The Kiaura Collection is KI's moonshot: a deliberate attempt to shift the conversation from "how many adjustments does your chair have?" to "does your chair move with you or against you?" More than a product launch, the Kiaura Collection signals a broader shift in how seating can support human performance over time. With this introduction, KI is formally defining Human Performance Seating as a category that expands beyond traditional ergonomics to consider the relationship between movement, cognitive engagement, physical comfort, and physiological well-being.

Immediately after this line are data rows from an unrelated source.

(* ===== verification/AgentWire.v ===== *)
(** * The agent listener over PostgreSQL

[_AgentTLSAdapter] and [_HardenedRequestHandler] ([listener.py]), the agent message API
([agent_api.py]) and [PostgresControlPlane] ([persistence.py]) together. *)
From stdpp Require Import prelude strings gmap sorting pretty ssreflect.
From S2P Require Import Prelude Uuid PyTime Sha256 Json Text JsonLoads JsonProofs UuidText Domain Codec CodecTheorems AgentApi Http Certificates Enrollment.
From S2P Require Import ControlPlane Database Persistence PersistenceProofs PersistenceInvariant PersistenceRefinement PersistenceTheorems PersistenceBehaviour PersistenceCalls AgentExchange EnrollmentExchange.
From S2P Require Import Net Configuration RateLimit Admission Connection EnrollmentListener EnrollmentWire AgentListener.

Set Warnings "-clear-no-such-hyp".

(** C35: a connection of the agent listener serves at most one request, and only of an
admitted endpoint. Whatever arrives and whenever the timer fires: the HTTP handler is
given at most one request; it is given one only when the peer presented a TLS 1.3
certificate of the endpoint profile and the connection was admitted under that
endpoint and key, below both connection limits; a second request closes the
connection; while the header timer is armed no request has been taken unless the
connection is being closed; and losing the connection gives exactly its place back. *)
Theorem agent_connection_single_request `{X509} ssl admission p admission' events :
  admission_wf admission → connection_made ssl admission = Ok (p, admission') →
  let p' := connection_steps events p in
  pt_messages p' + pt_started p' ≤ 1 ∧
  (0 < pt_messages p' + pt_started p' → ∃ peer,
     extract_verified_client_certificate ssl = Ok peer ∧
     pt_admitted p' = Some (vc_endpoint_id peer, vc_public_key_fingerprint peer) ∧
     connection_acquire MAX_CONCURRENT_REQUESTS MAX_CONCURRENT_REQUESTS_PER_IDENTITY
       (vc_endpoint_id peer, vc_public_key_fingerprint peer) admission = Some admission') ∧
  (1 < pt_request_count p' → pt_force_close p' = true) ∧
  (pt_header_timeout p' = true → pt_started p' = 0 ∨ pt_force_close p' = true) ∧
  ∃ closed, connection_lost p' admission' = Ok (closed, admission) ∧
    pt_header_timeout closed = false ∧ pt_admitted closed = None.
Proof.
  intros Hwf Hmade p'.
  assert (Hstart : (p = mkProtocol None false 0 0 0 true ∧ admission' = admission) ∨
    ∃ peer, extract_verified_client_certificate ssl = Ok peer ∧
      p = mkProtocol (Some (vc_endpoint_id peer, vc_public_key_fingerprint peer)) true 0 0 0 false ∧
      connection_acquire MAX_CONCURRENT_REQUESTS MAX_CONCURRENT_REQUESTS_PER_IDENTITY
        (vc_endpoint_id peer, vc_public_key_fingerprint peer) admission = Some admission').
  { unfold connection_made in Hmade. destruct (extract_verified_client_certificate ssl) as [peer|e].
    - destruct (connection_acquire _ _ _ _) as [a|] eqn:Hac; injection Hmade as <- <-; [|by left].
      right. by exists peer.
    - destruct (is_ValidationError e); [|done]. injection Hmade as <- <-. by left. }
  destruct Hstart as [[-> ->]|(peer & Hpeer & -> & Hac)].
  - assert (Hinv : protocol_inv None p') by (apply connection_steps_inv; split; cbn; try done; lia).
    destruct Hinv as [Ha H1 _ H2 Ht Hr]. destruct (Hr eq_refl) as [Hfc Hz].
    split_and!; [done|lia|by intros [_ ?]%H2|by intros _; right|]. unfold connection_lost. rw Ha. by eexists.
  - assert (Hinv : protocol_inv (Some (vc_endpoint_id peer, vc_public_key_fingerprint peer)) p')
      by (apply connection_steps_inv; split; cbn; [done|lia|lia|lia|by left|done]).
    destruct Hinv as [Ha H1 _ H2 Ht _]. split_and!; [done|by exists peer|by intros [_ ?]%H2| |].
    + intros [?|?]%Ht; [left; lia|by right].
    + unfold connection_lost. rw Ha (connection_release_acquired _ _ _ _ _ Hwf Hac). by eexists.
Qed.

(** ** The adapter *)

(** The values of a header of the response that is sent. *)
Definition sent_values (response : WebResponse) (name : pystr) : list pystr :=
  snd <$> filter (λ h, same_name h.1 name = true) (ws_headers (_prepare_response response)).

Record agent_hardened (response : WebResponse) : Prop := {
  ah_type : sent_values response (py "Content-Type") = [py "application/json"];
  ah_cache : sent_values response (py "Cache-Control") = [py "no-store"];
  ah_sniff : sent_values response (py "X-Content-Type-Options") = [py "nosniff"];
  ah_server : sent_values response (py "Server") = [];
  ah_close : ws_force_close response = true;
}.

(** The headers of the agent API. *)
Definition agent_headers (headers : list (pystr * pystr)) : Prop :=
  headers = [] ∨ headers = [(py "content-type", py "application/json"); (py "cache-control", py "no-store")] ∨
  headers = [(py "content-type", py "application/json"); (py "cache-control", py "no-store");
             (py "allow", py "POST")].

Lemma response_hardened status body headers :
  agent_headers headers → agent_hardened (_response status body headers).
Proof. by intros [->|[->| ->]]; split. Qed.
Lemma handle_error_hardened status : agent_hardened (handle_error status).
Proof. by split. Qed.

Section answers.
Context {library : X509} {W : Type} `{!AgentMessageStore W} `{!AgentStoreLaws W}.
Context (printable : Z → bool) (fromisoformat : pystr → option datetime) (depth : nat).

Lemma api_headers request peer received (w w' : W) resp :
  AgentApi.handle printable fromisoformat depth request peer received w = (w', Ok resp) →
  agent_headers (resp_headers resp).
Proof using Type.
  assert (Hj : ∀ status v, agent_headers (resp_headers (_json_response status v))) by (intros; by right; left).
  assert (He : ∀ status code, agent_headers (resp_headers (_error_response status code None)))
    by (intros; by right; left).
  unfold AgentApi.handle.
  repeat (match goal with |- (if ?b then _ else _) _ = _ → _ => destruct b end;
    [intros Hr; apply (f_equal snd) in Hr; injection Hr as <-; first [apply He|by right; right]|]).
  unfold except_domain. destruct (process _ _ _ _ _ _ w) as [w1 [r|e]] eqn:Hp.
  - intros [= <- <-]. unfold process, mbind, M_bind, lift in Hp. cbv zeta in Hp.
    repeat case_match; simplify_eq; apply (f_equal snd) in Hp; injection Hp as <-; apply Hj.
  - destruct e; try done; intros [= <- <-]; apply He.
Qed.

(** What an acknowledgement means for the request that got it. *)
Definition acknowledged (authority : pystr) (request : WebRequest) (w w' : W) (response : WebResponse) : Prop :=
  wr_http11 request = true ∧ _header_values request (py "Host") = [authority] ∧
  ∃ peer body m aid,
    extract_verified_client_certificate (wr_ssl request) = Ok peer ∧ wr_body request = BodyRead body ∧
    decode_message printable fromisoformat depth body = Ok m ∧
    authenticated w (vc_endpoint_id peer) (vc_public_key_fingerprint peer) aid ∧
    holds w' (envelope_of m) (Sha256.hexdigest body) aid ∧
    ws_body response = json_dumps false
      (JObj [(py "message_id", JStr (uuid_str (me_message_id (envelope_of m))));
             (py "accepted", JBool true)]).

(** The outcome of a request: an acknowledgement of a stored message, or a store that is
unchanged, unless the operation is still running. *)
Definition outcome_ok (authority : pystr) (request : WebRequest) (w w' : W) (x : AgentExchange) : Prop :=
  match ax_outcome x with
  | Answer response =>
    agent_hardened response ∧
    ((ws_status response = 200%Z ∧ ax_detached x = false ∧ acknowledged authority request w w' response) ∨
     (ws_status response ≠ 200%Z ∧ (ax_detached x = false → settled w → unchanged w w')))
  | _ => ax_detached x = false → settled w → unchanged w w'
  end.

Lemma refuse_ok authority request w status code :
  status ≠ 200%Z → outcome_ok authority request w w (refuse status code).
Proof using Type.
  intros Hs. split; [by apply response_hardened; left|]. right. by split.
Qed.

Lemma single_header_Some request name v : _single_header request name = Some v → _header_values request name = [v].
Proof using Type. unfold _single_header. destruct (_header_values request name) as [|u [|]]; try done. by intros [= ->]. Qed.

Lemma operate_ok authority env request content_type content_encoding peer w w' x :
  wr_http11 request = true → _header_values request (py "Host") = [authority] →
  extract_verified_client_certificate (wr_ssl request) = Ok peer →
  operate printable fromisoformat depth env request content_type content_encoding peer w = (w', x) →
  outcome_ok authority request w w' x.
Proof using Type.
  intros H11 Hhost Hpeer. unfold operate.
  destruct (wr_body request) as [body| | |] eqn:Hbody;
    [|intros [= <- <-]; by apply refuse_ok|intros [= <- <-]; by apply refuse_ok|by intros [= <- <-] _ _].
  destruct (AgentApi.handle _ _ _ _ _ _ w) as [w1 r] eqn:Hrun.
  pose proof (handle_ok _ _ _ _ _ _ _ _ _ Hrun) as Hok.
  destruct (su_interruption env); [| |by intros [= <- <-]|by intros [= <- <-]].
  - destruct r as [resp|e]; cbn [exchange_ok] in Hok.
    + intros [= <- <-]. split; [apply response_hardened; by eapply api_headers|].
      destruct Hok as [(Hst & m & aid & Hd & Ha & Hh & Hb)|[Hst Hu]].
      * left. split; [done|]. split; [done|]. split; [done|]. split; [done|]. by exists peer, body, m, aid.
      * right. split; [|by intros _]. intros Heq. cbn in Heq. rw Heq in Hst. revert Hst.
        by apply (bool_decide_unpack (_ ∉ _)).
    + destruct (decide (e = TimeoutError)) as [->|Hne].
      * intros [= <- <-]. split; [by apply response_hardened; left|]. right. split; [done|]. by intros _.
      * destruct e; try done; intros [= <- <-]; by intros _.
  - intros [= <- <-]. split; [by apply response_hardened; left|]. right. by split.
Qed.

Lemma adapter_ok authority env request s w s' w' x :
  slots_wf MAX_CONCURRENT_REQUESTS (ad_slots s) →
  AgentListener.handle printable fromisoformat depth authority env request s w = (s', w', x) →
  (if ax_detached x
   then ∃ key, slots_acquire (pool_per agent_requests) key (ad_slots s) = Some (ad_slots s')
   else ad_slots s' = ad_slots s) ∧
  outcome_ok authority request w w' x.
Proof using Type.
  intros Hwf. unfold AgentListener.handle.
  destruct (wr_http11 request) eqn:H11; cbn [negb]; [|intros [= <- <- <-]; split; [done|by apply refuse_ok]].
  case_bool_decide as Hhost; cbn [negb]; [|intros [= <- <- <-]; split; [done|by apply refuse_ok]].
  apply single_header_Some in Hhost.
  destruct (extract_verified_client_certificate (wr_ssl request)) as [peer|e] eqn:Hpeer.
  2: { intros [= <- <- <-]. destruct (is_ValidationError e); (split; [done|]); [by apply refuse_ok|]. by intros _. }
  cbv zeta. destruct (identity_allow _ _ _) as [limiter allowed].
  destruct allowed; cbn [negb]; [|intros [= <- <- <-]; split; [done|by apply refuse_ok]].
  destruct (_single_header request (py "Content-Type")) as [ct|];
    [|intros [= <- <- <-]; split; [done|by apply refuse_ok]].
  assert (Hgo : ∀ ce, match slots_acquire (pool_per agent_requests)
      (vc_endpoint_id peer, vc_public_key_fingerprint peer) (ad_slots s) with
    | None => (mkAdapter limiter (ad_slots s), w, refuse 503 "listener_busy")
    | Some slots =>
      let '(w', x) := operate printable fromisoformat depth env request ct ce peer w in
      if ax_detached x then (mkAdapter limiter slots, w', x)
      else match slots_release (pool_message agent_requests)
             (vc_endpoint_id peer, vc_public_key_fingerprint peer) slots with
           | Ok slots' => (mkAdapter limiter slots', w', x)
           | Raise e => (mkAdapter limiter slots, w', mkAgentExchange (Failed e) false)
           end
    end = (s', w', x) →
    (if ax_detached x
     then ∃ key, slots_acquire (pool_per agent_requests) key (ad_slots s) = Some (ad_slots s')
     else ad_slots s' = ad_slots s) ∧ outcome_ok authority request w w' x).
  { intros ce. destruct (slots_acquire _ _ (ad_slots s)) as [slots|] eqn:Hac;
      [|intros [= <- <- <-]; split; [done|by apply refuse_ok]].
    destruct (operate _ _ _ _ _ _ _ _ w) as [w1 y] eqn:Hop. apply (operate_ok authority) in Hop; [|done..].
    rw (slots_release_acquired _ _ _ _ _ _ Hwf Hac).
    destruct (ax_detached y) eqn:Hd; intros [= <- <- <-]; rw Hd; (split; [|done]); [by eexists|done]. }
  destruct (_single_optional_header request (py "Content-Encoding"));
    [exact (Hgo NoHeader)| |exact (Hgo (OneHeader value))].
  intros [= <- <- <-]. split; [done|by apply refuse_ok].
Qed.
End answers.


(** ** A sample: the endpoint of [EnrollmentWireSample] sends a heartbeat *)
Module AgentWireSample.
Definition live (d : Db) : world Pg :=
  World (mkPg d false (λ _, Commits) (λ _, 0%Z)) (λ n, uid (5000 + Z.of_nat n)).
(** The database after the enrollment over the wire. *)
Definition w : world Pg := live (dbof EnrollmentWireSample.run.1.2).
Definition ssl : option ssl_object := Some (mkSslObject (Some (py "TLSv1.3")) (Some [48; 130]%Z)).
Definition request : WebRequest :=
  mkWebRequest true (py "POST") (py "/v1/agent/messages")
    [(py "Host", py "agents.example:8443"); (py "content-type", py "application/json")] ssl
    (BodyRead (encode_message AgentSample.beat)).
Definition env : Surroundings := AgentListener.mkSurroundings 0 (PgSample.at_ 13) Uninterrupted.
Definition run : Adapter * world Pg * AgentListener.AgentExchange :=
  @AgentListener.handle EnrollmentSample.library _ _ (λ _, true) AgentSample.read_time 900
    (py "agents.example:8443") env request new_adapter w.

Example answered_200 :
  match ax_outcome run.2 with Answer response => ws_status response | _ => 0%Z end = 200%Z.
Proof. vm_compute. reflexivity. Qed.
Lemma adapter_wf : slots_wf MAX_CONCURRENT_REQUESTS (ad_slots new_adapter).
Proof. split; [vm_compute; split; discriminate|apply map_Forall_empty]. Qed.

(** A connection of that endpoint: made, one request parsed and taken, then a second. *)
Definition admission0 : Connections (K := identity_key) := mkConnections 0 ∅.
Definition events : list connection_event :=
  [DataReceived 0; DataReceived 1; TakeMessage; DataReceived 1; TakeMessage; HeaderTimeout].
Definition made : Protocol * Connections (K := identity_key) :=
  match @connection_made EnrollmentSample.library ssl admission0 with
  | Ok r => r
  | Raise _ => (mkProtocol None false 0 0 0 true, admission0)
  end.
Lemma made_Ok : @connection_made EnrollmentSample.library ssl admission0 = Ok (made.1, made.2).
Proof.
  assert (Hok : match @connection_made EnrollmentSample.library ssl admission0 with
                | Ok _ => true | Raise _ => false end = true) by (vm_compute; reflexivity).
  unfold made. destruct (@connection_made EnrollmentSample.library ssl admission0) as [[]|];
    [reflexivity|discriminate].
Qed.
Lemma admission0_wf : admission_wf admission0.
Proof. split; [vm_compute; discriminate|apply map_Forall_empty]. Qed.
End AgentWireSample.


Lemma agent_connection_single_request_witness :
  pt_started (connection_steps AgentWireSample.events AgentWireSample.made.1) = 1 ∧
  pt_force_close (connection_steps AgentWireSample.events AgentWireSample.made.1) = true ∧
  ∃ closed, connection_lost (connection_steps AgentWireSample.events AgentWireSample.made.1)
    AgentWireSample.made.2 = Ok (closed, AgentWireSample.admission0).
Proof.
  split; [vm_compute; reflexivity|]. split; [vm_compute; reflexivity|].
  destruct (@agent_connection_single_request EnrollmentSample.library AgentWireSample.ssl
    AgentWireSample.admission0 AgentWireSample.made.1 AgentWireSample.made.2 AgentWireSample.events
    AgentWireSample.admission0_wf AgentWireSample.made_Ok) as (_ & _ & _ & _ & closed & Hl & _).
  exists closed. exact Hl.
Defined.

Will it succeed? That depends on whether the market is ready to trust a chair that simplifies control in favor of passive, intuitive motion. Early reactions—"immediate and visceral," "cloud-like," "fundamentally different"—suggest that the experience is distinctive and polarizing. Some users will find it liberating; others will miss the granular adjustability of a Leap or Gesture.
For organizations specifying at scale, the Kiaura offers something rare: a cohesive, award-winning seating family built around a genuinely novel technology, backed by a century-old, employee-owned American manufacturer with a track record of durability and sustainability. It's not the cheapest chair, but it may be the most forward-thinking chair you can specify in 2026. If you're ready to stop managing your chair and start letting your chair manage itself, the Kiaura is the first serious commercial answer to that question.